The two components of two factor authentication are:
- Something you know
- Something you have
Traditional authentication schemes used username and password pairs to authenticate users. This provides minimal security, because many user passwords are very easy to guess.
In two factor authentication, the password still provides the something you know component.
In the most common implementations of two factor authentication, the something you have component is provided by a small token card. The token card is a compact electronic device which displays a number on a small screen. By entering this number into the system when you attempt to authenticate (login), you prove that that you are in possession of the card.
The number displayed by the card changes frequently, usually every 30 or 60 seconds. The system which you are authenticating to knows the number which should be on your screen. If the numbers match and your password is correct, you are authenticated.
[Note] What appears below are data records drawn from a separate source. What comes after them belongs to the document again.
(* ===== verification/Snapshot.v ===== *)
(** * Device snapshots (crates/aero-io-snapshot, io/state/version.rs)

    The tag-length-value container every device state is saved in
    ([SnapshotWriter], [SnapshotReader]) and the codec of the values inside a
    field ([Encoder], [Decoder]).  A slice is a list of bytes; allocation
    failure ([OutOfMemory]) is not modelled, so no operation returns it. *)

From S2P Require Import Prelude Bytes Collections.

Module SnapshotVersion.
Record t := new { major : Z; minor : Z }.
#[export] Instance eq_dec : EqDecision t.
Proof. solve_decision. Defined.
End SnapshotVersion.

Inductive SnapshotError :=
| UnexpectedEof
| InvalidMagic
| UnsupportedFormatVersion (found supported : SnapshotVersion.t)
| DeviceIdMismatch (expected found : list Z)
| UnsupportedDeviceMajorVersion (found supported : Z)
| DuplicateFieldTag (tag : Z)
| InvalidFieldEncoding (msg : string)
| OutOfMemory.

Definition SnapshotResult (A : Type) : Type := result A SnapshotError.

Module SnapshotHeader.
Record t := mk {
  format_version : SnapshotVersion.t;
  device_id : list Z;
  device_version : SnapshotVersion.t;
}.
End SnapshotHeader.

(** [*b"AERO"] *)
Definition MAGIC : list Z := [0x41; 0x45; 0x52; 0x4F].
Abbreviation FORMAT_VERSION := (SnapshotVersion.new 1 0) (only parsing).
Definition HEADER_LEN : Z := 4 + 2 + 2 + 4 + 2 + 2.

(** [&bytes[a..b]]; the callers have checked [a <= b <= bytes.len()]. *)
Definition slice (bytes : list Z) (a b : Z) : list Z :=
  take (Z.to_nat (b - a)) (drop (Z.to_nat a) bytes).

(** ** Writer *)
Module SnapshotWriter.
Record t := mk {
  device_id : list Z;
  device_version : SnapshotVersion.t;
  fields : list (Z * list Z);
}.

Definition new (device_id : list Z) (device_version : SnapshotVersion.t) : t :=
  mk device_id device_version [].

(** The debug assertion on a repeated tag is compiled out of release builds:
    the last value wins. *)
Definition field_bytes (w : t) (tag : Z) (bytes : list Z) : t :=
  mk w.(device_id) w.(device_version) (BTreeMap.insert tag bytes w.(fields)).
Definition field_u8 (w : t) (tag val : Z) : t := field_bytes w tag [val].
Definition field_bool (w : t) (tag : Z) (val : bool) : t := field_u8 w tag (if val then 1 else 0).
Definition field_u16 (w : t) (tag val : Z) : t := field_bytes w tag (to_le_bytes 2 val).
Definition field_u32 (w : t) (tag val : Z) : t := field_bytes w tag (to_le_bytes 4 val).
Definition field_u64 (w : t) (tag val : Z) : t := field_bytes w tag (to_le_bytes 8 val).
Definition field_i32 (w : t) (tag val : Z) : t := field_bytes w tag (to_le_bytes 4 (wrap 32 val)).

(** One iteration of the loop over the fields. *)
Definition field_tlv (f : Z * list Z) : list Z :=
  to_le_bytes 2 f.1 ++ to_le_bytes 4 (wrap 32 (Z.of_nat (length f.2))) ++ f.2.

Definition finish (w : t) : list Z :=
  MAGIC
  ++ to_le_bytes 2 FORMAT_VERSION.(SnapshotVersion.major)
  ++ to_le_bytes 2 FORMAT_VERSION.(SnapshotVersion.minor)
  ++ w.(device_id)
  ++ to_le_bytes 2 w.(device_version).(SnapshotVersion.major)
  ++ to_le_bytes 2 w.(device_version).(SnapshotVersion.minor)
  ++ concat (map field_tlv w.(fields)).
End SnapshotWriter.

(** ** Reader *)
Module SnapshotReader.
Record t := mk {
  header : SnapshotHeader.t;
  fields : list (Z * list Z);
}.

Abbreviation MAX_FIELDS := (4096) (only parsing).

Section Ops.
Context `{Target}.

(** The [while offset < bytes.len()] loop.  Each iteration consumes at least
    the six bytes of a field header, so the input's length is enough fuel. *)
Fixpoint parse_fields (fuel : nat) (bytes : list Z) (offset : Z) (fs : list (Z * list Z)) :
    SnapshotResult (list (Z * list Z)) :=
  let len_ := Z.of_nat (length bytes) in
  if negb (offset <? len_) then Ok fs else
  match fuel with
  | O => Err UnexpectedEof
  | S fuel =>
      let? header_end := ok_or UnexpectedEof (checked_add usize_bits offset 6) in
      if len_ <? header_end then Err UnexpectedEof else
      let tag := from_le_bytes (slice bytes offset (offset + 2)) in
      let len := from_le_bytes (slice bytes (offset + 2) (offset + 6)) in
      let offset := header_end in
      let? field_end := ok_or UnexpectedEof (checked_add usize_bits offset len) in
      if len_ <? field_end then Err UnexpectedEof else
      if MAX_FIELDS <=? Z.of_nat (length fs) then Err (InvalidFieldEncoding "too many fields") else
      match BTreeMap.get tag fs with
      | Some _ => Err (DuplicateFieldTag tag)
      | None =>
          parse_fields fuel bytes field_end (BTreeMap.insert tag (slice bytes offset field_end) fs)
      end
  end.

Definition parse (bytes expected_device_id : list Z) : SnapshotResult t :=
  if Z.of_nat (length bytes) <? HEADER_LEN then Err UnexpectedEof
  else if negb (bool_decide (slice bytes 0 4 = MAGIC)) then Err InvalidMagic
  else
    let format_version := SnapshotVersion.new (from_le_bytes (slice bytes 4 6))
                            (from_le_bytes (slice bytes 6 8)) in
    if negb (format_version.(SnapshotVersion.major) =? FORMAT_VERSION.(SnapshotVersion.major)) then
      Err (UnsupportedFormatVersion format_version FORMAT_VERSION)
    else
      let device_id := slice bytes 8 12 in
      if negb (bool_decide (device_id = expected_device_id)) then
        Err (DeviceIdMismatch expected_device_id device_id)
      else
        let device_version := SnapshotVersion.new (from_le_bytes (slice bytes 12 14))
                                (from_le_bytes (slice bytes 14 16)) in
        let header := SnapshotHeader.mk format_version device_id device_version in
        let? fields := parse_fields (length bytes) bytes HEADER_LEN [] in
        Ok (mk header fields).
End Ops.

Definition ensure_device_major (r : t) (supported_major : Z) : SnapshotResult unit :=
  let major := r.(header).(SnapshotHeader.device_version).(SnapshotVersion.major) in
  if negb (major =? supported_major)
  then Err (UnsupportedDeviceMajorVersion major supported_major)
  else Ok tt.

Definition bytes (r : t) (tag : Z) : option (list Z) := BTreeMap.get tag r.(fields).
Definition iter_fields (r : t) : list (Z * list Z) := r.(fields).

(** The typed accessors: absent, the value, or a field of the wrong length. *)
Definition sized (n : nat) (msg : string) (r : t) (tag : Z) : SnapshotResult (option Z) :=
  match bytes r tag with
  | None => Ok None
  | Some bs =>
      if negb (length bs =? n)%nat then Err (InvalidFieldEncoding msg)
      else Ok (Some (from_le_bytes bs))
  end.
Definition u8 : t -> Z -> SnapshotResult (option Z) := sized 1 "u8".
Definition u16 : t -> Z -> SnapshotResult (option Z) := sized 2 "u16".
Definition u32 : t -> Z -> SnapshotResult (option Z) := sized 4 "u32".
Definition u64 : t -> Z -> SnapshotResult (option Z) := sized 8 "u64".
Definition i32 (r : t) (tag : Z) : SnapshotResult (option Z) :=
  result_map (option_map (to_signed 32)) (sized 4 "i32" r tag).
Definition bool (r : t) (tag : Z) : SnapshotResult (option Datatypes.bool) :=
  let? o := u8 r tag in
  match o with
  | None => Ok None
  | Some v =>
      if v =? 0 then Ok (Some false) else if v =? 1 then Ok (Some true)
      else Err (InvalidFieldEncoding "bool")
  end.
End SnapshotReader.

(** ** Codec of nested values *)
Module Encoder.
(** An encoder is its buffer; the methods append to it. *)
Definition t : Type := list Z.
Definition new : t := [].
Definition bytes (bs : list Z) (e : t) : t := e ++ bs.
Definition u8 (v : Z) (e : t) : t := e ++ [v].
Definition bool (v : Datatypes.bool) (e : t) : t := u8 (if v then 1 else 0) e.
Definition u16 (v : Z) (e : t) : t := e ++ to_le_bytes 2 v.
Definition u32 (v : Z) (e : t) : t := e ++ to_le_bytes 4 v.
Definition u64 (v : Z) (e : t) : t := e ++ to_le_bytes 8 v.
Definition i32 (v : Z) (e : t) : t := e ++ to_le_bytes 4 (wrap 32 v).
Definition vec_u8 (values : list Z) (e : t) : t :=
  u32 (wrap 32 (Z.of_nat (length values))) e ++ values.
Definition vec_bytes (values : list (list Z)) (e : t) : t :=
  fold_left (fun e v => u32 (wrap 32 (Z.of_nat (length v))) e ++ v) values
    (u32 (wrap 32 (Z.of_nat (length values))) e).
Definition finish (e : t) : list Z := e.
End Encoder.

Module Decoder.
Record t := mk { buf : list Z; offset : Z }.
Definition new (buf : list Z) : t := mk buf 0.

Section Ops.
Context `{Target}.

Definition take (len : Z) : st t SnapshotError (list Z) := fun d =>
  match checked_add usize_bits d.(offset) len with
  | None => (Err UnexpectedEof, d)
  | Some end_ =>
      if Z.of_nat (length d.(buf)) <? end_ then (Err UnexpectedEof, d)
      else (Ok (slice d.(buf) d.(offset) end_), mk d.(buf) end_)
  end.

Definition u8 : st t SnapshotError Z :=
  let! b := take 1 in st_ret (from_le_bytes b).
Definition bool : st t SnapshotError Datatypes.bool :=
  let! v := u8 in
  if v =? 0 then st_ret false else if v =? 1 then st_ret true
  else st_err (InvalidFieldEncoding "bool").
Definition u16 : st t SnapshotError Z :=
  let! b := take 2 in st_ret (from_le_bytes b).
Definition u32 : st t SnapshotError Z :=
  let! b := take 4 in st_ret (from_le_bytes b).
Definition u64 : st t SnapshotError Z :=
  let! b := take 8 in st_ret (from_le_bytes b).
Definition i32 : st t SnapshotError Z :=
  let! b := take 4 in st_ret (to_signed 32 (from_le_bytes b)).
Definition bytes (len : Z) : st t SnapshotError (list Z) := take len.
Definition bytes_vec (len : Z) : st t SnapshotError (list Z) :=
  let! src := take len in st_ret src.

(** [for _ in 0..count]: an iteration consumes a four-byte length or fails, so
    the buffer's length is enough fuel for any [count]. *)
Fixpoint vec_bytes_loop (fuel : nat) (count : Z) (out : list (list Z)) :
    st t SnapshotError (list (list Z)) :=
  if count =? 0 then st_ret out else
  match fuel with
  | O => st_err UnexpectedEof
  | S fuel =>
      let! len := u32 in
      let! v := bytes_vec len in
      vec_bytes_loop fuel (count - 1) (out ++ [v])
  end.
Definition vec_bytes : st t SnapshotError (list (list Z)) := fun d =>
  (let! count := u32 in vec_bytes_loop (length d.(buf)) count []) d.
Definition vec_u8 : st t SnapshotError (list Z) :=
  let! count := u32 in bytes_vec count.
Definition finish (d : t) : SnapshotResult unit :=
  if negb (d.(offset) =? Z.of_nat (length d.(buf)))
  then Err (InvalidFieldEncoding "trailing bytes") else Ok tt.
End Ops.
End Decoder.

(** ** Devices

    The contract of [IoSnapshot]: identity, version, save and load.  A load
    that fails leaves the receiver in the state the second component gives. *)
Class IoSnapshot (D : Type) := {
  DEVICE_ID : list Z;
  DEVICE_VERSION : SnapshotVersion.t;
  save_state : D -> list Z;
  load_state : list Z -> st D SnapshotError unit;
}.

(** [dev.field = d.op()?] on the pair of the device and the decoder: the
    assignment happens only if the read succeeds, earlier ones stay. *)
Definition assign {P A} (set : A -> P -> P) (op : st Decoder.t SnapshotError A) :
    st (P * Decoder.t) SnapshotError unit := fun '(p, d) =>
  match op d with
  | (Ok a, d) => (Ok tt, (set a p, d))
  | (Err e, d) => (Err e, (p, d))
  end.

(** [if let Some(v) = r.op(TAG)? { field = v; }] *)
Definition load_opt {S A} (set : A -> S -> S) (o : SnapshotResult (option A)) :
    st S SnapshotError unit := fun s =>
  match o with
  | Err e => (Err e, s)
  | Ok None => (Ok tt, s)
  | Ok (Some a) => (Ok tt, set a s)
  end.

(** What a device promises of its snapshots: a saved state is restored
    whatever the receiver held, and a load of arbitrary bytes, even one that
    fails half-way, leaves a valid state.  [onto d d0] is the saved part of [d]
    on the wiring of [d0] (clocks, sinks, callbacks), which is not saved. *)
Class IoSnapshotSpec (D : Type) `{IoSnapshot D} (ok : D -> Prop) (onto : D -> D -> D) : Prop := {
  save_load d d0 : ok d -> ok d0 -> load_state (save_state d) d0 = (Ok tt, onto d d0);
  load_ok bs d0 : Forall byte_ok bs -> ok d0 -> ok (load_state bs d0).2;
}.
To increase security, the electronic device is sometimes protected with a PIN. In these systems, you must enter the correct PIN before the correct numbers are displayed.
Two factor authentication can also be implemented using a physical key. That would allow only local access to wherever the lock was physically present. Due to this limitation, almost all two factor authentication systems utilize electronic tokens.
Two Factor Authentication and Biometrics
One of the competing technologies for implementing two-factor authentication is biometrics. Biometrics uses something you are as an authentication factor instead of the something you have mechanism utilized in traditional two-face authentication.